[Stored items]
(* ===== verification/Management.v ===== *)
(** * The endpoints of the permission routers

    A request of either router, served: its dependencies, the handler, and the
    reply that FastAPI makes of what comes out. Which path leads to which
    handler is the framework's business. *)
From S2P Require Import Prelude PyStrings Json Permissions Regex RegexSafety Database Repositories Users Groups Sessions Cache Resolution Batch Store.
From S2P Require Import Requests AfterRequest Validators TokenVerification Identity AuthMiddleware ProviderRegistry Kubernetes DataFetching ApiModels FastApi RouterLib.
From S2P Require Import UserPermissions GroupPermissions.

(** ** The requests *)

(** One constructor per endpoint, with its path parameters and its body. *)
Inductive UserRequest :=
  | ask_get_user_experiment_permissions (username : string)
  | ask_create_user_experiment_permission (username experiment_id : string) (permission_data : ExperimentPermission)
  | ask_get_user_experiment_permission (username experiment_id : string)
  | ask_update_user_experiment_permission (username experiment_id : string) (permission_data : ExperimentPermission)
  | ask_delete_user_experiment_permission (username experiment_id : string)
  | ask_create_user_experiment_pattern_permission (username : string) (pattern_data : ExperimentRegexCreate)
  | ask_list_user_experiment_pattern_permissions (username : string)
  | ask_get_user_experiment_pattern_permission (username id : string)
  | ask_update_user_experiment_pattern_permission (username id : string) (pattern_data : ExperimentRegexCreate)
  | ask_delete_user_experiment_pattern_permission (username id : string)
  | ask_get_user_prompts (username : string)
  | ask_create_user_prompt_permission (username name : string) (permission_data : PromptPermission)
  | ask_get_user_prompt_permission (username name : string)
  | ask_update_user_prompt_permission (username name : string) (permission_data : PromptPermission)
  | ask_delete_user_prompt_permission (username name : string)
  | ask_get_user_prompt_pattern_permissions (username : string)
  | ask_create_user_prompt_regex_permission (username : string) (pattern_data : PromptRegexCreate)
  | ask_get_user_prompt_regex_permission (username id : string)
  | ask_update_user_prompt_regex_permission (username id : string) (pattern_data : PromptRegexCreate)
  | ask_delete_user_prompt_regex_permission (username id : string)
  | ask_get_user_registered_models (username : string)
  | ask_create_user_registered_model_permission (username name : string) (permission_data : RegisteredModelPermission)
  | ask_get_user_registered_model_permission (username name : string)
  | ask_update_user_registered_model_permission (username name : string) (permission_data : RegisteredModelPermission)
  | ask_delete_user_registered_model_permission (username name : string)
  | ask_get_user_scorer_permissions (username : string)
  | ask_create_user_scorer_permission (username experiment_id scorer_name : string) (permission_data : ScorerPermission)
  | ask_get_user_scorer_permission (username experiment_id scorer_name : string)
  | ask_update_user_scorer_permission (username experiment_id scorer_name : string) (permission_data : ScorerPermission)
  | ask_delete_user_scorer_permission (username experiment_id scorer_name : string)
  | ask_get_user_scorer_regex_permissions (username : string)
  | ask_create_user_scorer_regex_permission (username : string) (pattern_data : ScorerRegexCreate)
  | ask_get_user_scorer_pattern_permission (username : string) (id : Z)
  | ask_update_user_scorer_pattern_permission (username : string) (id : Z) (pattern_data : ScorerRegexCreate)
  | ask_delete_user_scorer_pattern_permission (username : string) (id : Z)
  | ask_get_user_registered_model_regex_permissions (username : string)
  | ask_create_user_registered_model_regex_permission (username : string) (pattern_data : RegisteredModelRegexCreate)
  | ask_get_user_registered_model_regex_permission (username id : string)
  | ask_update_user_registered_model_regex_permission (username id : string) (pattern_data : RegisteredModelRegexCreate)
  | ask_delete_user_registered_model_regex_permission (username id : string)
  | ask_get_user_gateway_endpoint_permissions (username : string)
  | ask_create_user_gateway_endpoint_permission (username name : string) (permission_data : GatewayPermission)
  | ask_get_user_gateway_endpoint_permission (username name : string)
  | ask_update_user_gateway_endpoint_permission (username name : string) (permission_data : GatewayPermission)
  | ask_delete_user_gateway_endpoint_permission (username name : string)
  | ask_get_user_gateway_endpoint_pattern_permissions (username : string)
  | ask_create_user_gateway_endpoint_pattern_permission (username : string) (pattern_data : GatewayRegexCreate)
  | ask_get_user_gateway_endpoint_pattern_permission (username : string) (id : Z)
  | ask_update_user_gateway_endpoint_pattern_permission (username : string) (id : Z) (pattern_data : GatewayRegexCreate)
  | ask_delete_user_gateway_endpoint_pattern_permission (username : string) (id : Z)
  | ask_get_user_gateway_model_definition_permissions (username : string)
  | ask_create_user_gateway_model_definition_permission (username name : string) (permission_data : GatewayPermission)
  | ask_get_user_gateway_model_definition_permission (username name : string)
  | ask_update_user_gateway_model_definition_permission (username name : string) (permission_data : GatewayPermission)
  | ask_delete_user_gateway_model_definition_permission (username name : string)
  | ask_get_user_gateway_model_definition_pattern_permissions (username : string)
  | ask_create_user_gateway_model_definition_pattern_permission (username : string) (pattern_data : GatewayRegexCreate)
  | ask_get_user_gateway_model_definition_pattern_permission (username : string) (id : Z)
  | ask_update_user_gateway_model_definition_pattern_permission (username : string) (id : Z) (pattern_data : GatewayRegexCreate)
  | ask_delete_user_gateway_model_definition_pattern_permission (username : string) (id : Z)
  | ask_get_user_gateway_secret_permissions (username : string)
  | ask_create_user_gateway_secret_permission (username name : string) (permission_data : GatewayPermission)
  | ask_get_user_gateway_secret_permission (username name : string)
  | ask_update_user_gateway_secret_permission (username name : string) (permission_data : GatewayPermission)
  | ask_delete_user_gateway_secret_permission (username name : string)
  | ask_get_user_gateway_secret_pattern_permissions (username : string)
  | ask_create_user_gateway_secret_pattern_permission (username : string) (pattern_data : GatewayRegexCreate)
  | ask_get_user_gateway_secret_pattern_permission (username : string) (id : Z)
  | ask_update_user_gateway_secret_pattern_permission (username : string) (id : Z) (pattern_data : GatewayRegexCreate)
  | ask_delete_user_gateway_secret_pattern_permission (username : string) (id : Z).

* [Task goal]:
Some lines of the records above may hold the word "ExperimentPermission". Report how many, and nothing else.

* [Response to the task]:
2